Would you care to give a reason or two for the "No"?
Does your "no" include the Copper Scroll, or are you
certain on all others but the Copper Scroll?  Why is
the nearest urban, literary center and headquarters
of the state which may have built and ran 
Qumran not an obvious
suspect for a source point for an unexplained cache 
of an enormous quantity of texts beyond any ability
of Qumran to generate on-site?  I do not mean to
claim more for Jerusalem than "obvious suspect".
The huge variety of scribal hands actually argues 
also against Jerusalem as the only origin point for
the scrolls--but where and why was the collecting
being done?

Why do you denigrate scenarios? Don't historians
> ineluctably pursue the most plausible reconstructions? Isn't it a

A few around here try hard not to do so, but I'm a slow
learner so partly agree with you.  The 68 CE
scroll deposit scenario, and the Essene/scrolls scenario
(which can be considered distinct arguments) have merits
and I don't mean to dispute that.  The issue is whether
it is legitimate to consider these scenarios "knowledge".
> I am confused about Fred Cryer's repeated posts claiming some disconnect
> between the settlement dates at Qumran and the AMS mss dating. He implies
> you're with him on this puzzling conclusion. 

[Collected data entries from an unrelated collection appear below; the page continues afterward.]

(* ===== verification/EngineSafe.v ===== *)
(** * Every run of the engine, with submitters, progress and the application
    interleaved.

    [World] is the engine together with what submitting threads have in hand:
    submissions prepared but not admitted, and admitted pieces of work they have
    yet to post.  [world_step] is one atomic piece of any call, so a run is any
    interleaving of calls from any number of threads. *)

From stdpp Require Import base list gmap strings numbers.
From S2P Require Import Prelude Float64 Types Wire Region Metadata Provider Request SubOps.
From S2P Require Import EngineCore EngineInv EngineMemory EnginePeers Engine.

Set Warnings "-clear-no-such-hyp".

Section Steps.
Context {P D : Type} `{!TransportProvider P} `{!ProviderLaws P} `{!DeviceWorld D}.
Implicit Types c : Core P D.
Context (gh : Ghost).

(** ** Pieces of work are only moved by [drain_pending] and the submitters *)

Lemma on_event_pending cfg hd c ev : c_pending (on_event cfg hd c ev) = c_pending c.
Proof.
  assert (G : ∀ i c0, c_pending (publish cfg i c0) = c_pending c0)
    by (intros; apply publish_frame).
  unfold on_event. destruct (negb _); [done|]. destruct (c_reqs c !! _); [|done].
  destruct (on_subop_complete ev r) as [r1 last]. destruct (negb last); [done|].
  unfold claim. cbn. case_bool_decide; cbn; [|done]. unfold finish_transfer.
  destruct (cancel_requested r1); [by rewrite G|]. destruct (negb _); [by rewrite G|].
  rewrite G. cbn. by rewrite (q_pending _ _ (quiet_send_handoffs _ _ _)).
Qed.

Lemma poll_events_pending cfg hd c :
  c_pending (fst (poll_completion_events cfg hd c)) = c_pending c.
Proof.
  unfold poll_completion_events. destruct (poll_all cfg (c_providers c)) as [[ps s] evs]. cbn [fst].
  assert (G : ∀ l c0, c_pending (foldl (on_event cfg hd) c0 l) = c_pending c0).
  { induction l as [|ev l IH]; intros c0; [done|]. cbn [foldl]. by rewrite IH, on_event_pending. }
  by rewrite G.
Qed.

(** ** Admission *)

Lemma core_inv_fresh R c ps h evs i :
  core_inv gh R c ps h evs → c_reqs c !! i = None →
  (i ∉ c_inflight c) ∧ (i ∉ c_log c) ∧ out c evs i = 0%nat ∧ nparts i ps = 0%nat
  ∧ (∀ n, c_notify c !! n ≠ Some i).
Proof.
  intros I Hi. pose proof (ci_req _ _ _ _ _ _ I i) as Q. rewrite Hi in Q.
  destruct Q as (? & ? & ? & ? & _). split_and!; auto.
  intros n Hn. destruct (proj1 (ci_notify _ _ _ _ _ _ I) n i Hn) as (r & Hr & _). congruence.
Qed.

Lemma nparts_app i ps ps' : nparts i (ps ++ ps') = (nparts i ps + nparts i ps')%nat.
Proof. unfold nparts. by rewrite sum_list_with_app. Qed.

Lemma nops_app i ps ps' : nops i (ps ++ ps') = (nops i ps + nops i ps')%nat.
Proof. unfold nops. by rewrite sum_list_with_app. Qed.

Lemma core_inv_admit R c c' ps parts i r :
  core_inv gh R c ps None [] → c_reqs c !! i = None →
  c_reqs c' = <[i := r]> (c_reqs c) → c_inflight c' = {[i]} ∪ c_inflight c →
  c_log c' = c_log c → c_notify c' = c_notify c → c_providers c' = c_providers c →
  c_stats c' requests_accepted = c_stats c requests_accepted + 1 →
  ended_count (c_stats c') = ended_count (c_stats c) →
  Forall part_ok parts → Forall (fun p => pd_req p = i) parts →
  id_ r = i → g_holds gh i (att_ r) → g_known gh i → flight r 0 (nparts i parts) (nops i parts) 0 →
  core_inv gh R c' (ps ++ parts) None [].
Proof.
  intros I Hi E1 E2 E3 E4 E5 E6 E7 Hp Hr Hid Hh Hkn F.
  destruct (core_inv_fresh _ _ _ _ _ _ I Hi) as (N1 & N2 & N3 & N4 & N5).
  pose proof (fl_total _ _ _ _ _ F) as Ht.
  assert (Ho : ∀ j, out c' [] j = out c [] j) by (intros j; unfold out; by rewrite E5).
  assert (Hz : ∀ j, j ≠ i → nparts j parts = 0%nat).
  { intros j Hj. clear -Hr Hj. induction Hr as [|p l Hx Hr IH]; [done|].
    rewrite nparts_cons, decide_False by congruence. done. }
  eapply (core_inv_local _ _ _ _ _ _ _ _ _ _ i I).
  - intros j Hj. rewrite E1, E2, E3, Ho, lookup_insert_ne, nparts_app, nops_app by done.
    specialize (Hz j Hj). pose proof (nparts_0_nops j parts Hz). split_and!; try done; try lia.
    set_solver.
  - rewrite E1, lookup_insert_eq, E2, E3, Ho, nparts_app, nops_app, N3, N4.
    pose proof (nparts_0_nops i ps N4) as ->. cbn. split_and!; try done; try lia.
    + intros Hn. set_solver.
  - rewrite E3. apply I.
  - apply Forall_app. split; [apply I|done].
  - rewrite E2, E6, E7, (ci_stats _ _ _ _ _ _ I), size_union by set_solver.
    rewrite size_singleton. lia.
  - destruct (ci_notify _ _ _ _ _ _ I) as [M1 M2]. split.
    + intros n j Hn. rewrite E4 in Hn. destruct (M1 n j Hn) as (r' & ? & ? & ? & ? & ?).
      assert (j ≠ i) by (intros ->; by apply (N5 n)).
      exists r'. rewrite E1, lookup_insert_ne, E2, E3 by done. split_and!; try done. set_solver.
    + intros n m j. rewrite E4. apply M2.
  - intros x. rewrite E1, lookup_insert_eq. by intros [= <-] _.
  - done.
  - rewrite E4. apply I.
Qed.

(** ** Requests without sub-operations *)

(** Moves a request of no sub-operations that is not published. *)

Lemma core_inv_small R c c' ps h evs i r r' (logged : bool) :
  core_inv gh R c ps h evs → c_reqs c !! i = Some r → total_subops_ r <= 0 →
  id_ r' = i → total_subops_ r' = total_subops_ r →
  (i ∉ c_log c) → (logged = true → terminal_locked r' = true) →
  c_reqs c' = <[i := r']> (c_reqs c) → c_inflight c' = c_inflight c →
  c_log c' = (if logged then c_log c ++ [i] else c_log c) →
  (∀ n j, c_notify c' !! n = Some j → c_notify c !! n = Some j) →
  (∀ n, c_notify c' !! n = Some i → terminal_locked r' = false ∧ logged = false) →
  (∀ j, total_out (c_providers c') j = total_out (c_providers c) j) →
  c_stats c' requests_accepted = c_stats c requests_accepted →
  ended_count (c_stats c') = ended_count (c_stats c) →
  core_inv gh R c' ps h evs.
Proof.
  intros I Hr Ht Hid Ht' Hlog HT E1 E2 E3 E4 E4' E5 E6 E7.
  assert (Ho : ∀ j, out c' evs j = out c evs j) by (intros; unfold out; by rewrite E5).
  pose proof (ci_req _ _ _ _ _ _ I i) as Q. rewrite Hr in Q.
  destruct Q as (_ & Q1 & _ & _ & Q3). destruct Q3 as (Z1 & Z2 & Z3); [lia|].
  assert (Hni : i ∉ c_inflight c).
  { intros Hin. destruct (Q1 Hin) as [_ F]. pose proof (fl_total _ _ _ _ _ F). lia. }
  assert (Hl : ∀ j, j ≠ i → j ∈ c_log c' ↔ j ∈ c_log c)
    by (intros; rewrite E3; destruct logged; set_solver).
  eapply (core_inv_local _ _ _ _ _ _ _ _ _ _ i I).
  - intros j Hj. rewrite E1, E2, Ho, Hl, lookup_insert_ne by done. done.
  - rewrite E1, lookup_insert_eq, E2, Ho, Z1, Z2, Z3. cbn. split_and!; try done; try lia.
    rewrite E3. destruct logged; [|done]. intros _. split; [auto|done].
  - rewrite E3. destruct logged; [|apply I]. apply list.NoDup_app.
    split; [apply I|]. split; [set_solver|apply NoDup_singleton].
  - apply I.
  - rewrite E2, E6, E7. apply I.
  - destruct (ci_notify _ _ _ _ _ _ I) as [M1 M2]. split.
    + intros n j Hn. destruct (M1 n j (E4 _ _ Hn)) as (x & ? & ? & ? & ? & ?).
      rewrite E1, E2. destruct (decide (j = i)) as [->|Hne].
      * destruct (E4' n Hn) as [? Hf]. exists r'. rewrite lookup_insert_eq, E3, Hf.
        assert (x = r) as -> by congruence. split_and!; try done. congruence.
      * exists x. rewrite lookup_insert_ne, Hl by done. done.
    + intros n m j Hn Hm. eauto.
  - rewrite E2. done.
  - intros _. apply (ci_known _ _ _ _ _ _ I). eauto.
  - intros n [j Hn]. apply (ci_noted _ _ _ _ _ _ I). eauto.
Qed.

(** ** Ending notifications *)

Lemma publish_put_small R cfg c ps evs i r r' :
  core_inv gh R c ps None evs → c_reqs c !! i = Some r → total_subops_ r = 0 →
  (i ∉ c_log c) → (∀ n, c_notify c !! n ≠ Some i) →
  id_ r' = i → total_subops_ r' = 0 → terminal_locked r' = true →
  core_inv gh R (publish cfg i (put_req i r' c)) ps None evs.
Proof.
  intros I Hr Ht Hl Hn Hid Ht' T.
  destruct (publish_frame cfg i (put_req i r' c)) as (F1 & F2 & F3 & F4 & F5 & F6 & _).
  eapply (core_inv_small _ _ _ _ _ _ i r r' true I); auto; try lia; rewrite ?F1, ?F2, ?F3, ?F4, ?F5, ?F6;
    auto.
  intros n Hx. by destruct (Hn n).
Qed.

(** The notifications of [js] have been taken out of the table. *)

Definition untabled (c : Core P D) (js : list Z) : Prop :=
  NoDup js ∧ ∀ j, j ∈ js → (∃ r, c_reqs c !! j = Some r ∧ total_subops_ r = 0 ∧ id_ r = j)
    ∧ (j ∉ c_log c) ∧ ∀ n, c_notify c !! n ≠ Some j.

I certainly see a direct connection between the settlement at Qumran 
and the scrolls in the caves.  The jars and the other assemblage
in the caves come from the site at Qumran--that is clear 
enough.  I don't see any conflict between AMS dates and
the period Qumran was active (though several dates could
precede Qumran).    

Do you not accept the AMS
> dates as given in 'Atiqot 1996 which includes first century of the 
> common era dates?

Radiocarbon information may be the best means 
available to get real information on the 
first-century CE issue.  The Zurich date on 1QHymns 
appeared first century CE and several
Tucson dates appear first century CE.  There are two
problems in drawing conclusions from present information
however.  First is a practical problem: the Tucson dates
show indisputable shifts "forward" (that is, radiocarbon
dates appearing "younger" than true dates) in their
measurements in several known cases (speaking minimally 
of the internally-dated samples).  The second problem 
is a method problem with limited amounts of data.  The 
bell-curve phenomenon will predict that some 
radiocarbon dates on some texts will fall slightly later 
than the point "Y" of the date of deposit of
the texts, simply on grounds of probability.  What must
be done is to take those texts, such as 1QH and two or
three from Tucson, and test those texts a second and
third time independently in further rounds, to see if
these are really first-century CE dates or rather the
product of random scatter.  This is not an argument
against existing radiocarbon data; it is an argument 
for the need for more data.  I will have more to say on the 
interpretation of existing Zurich and Tucson data in
two articles in preparation.              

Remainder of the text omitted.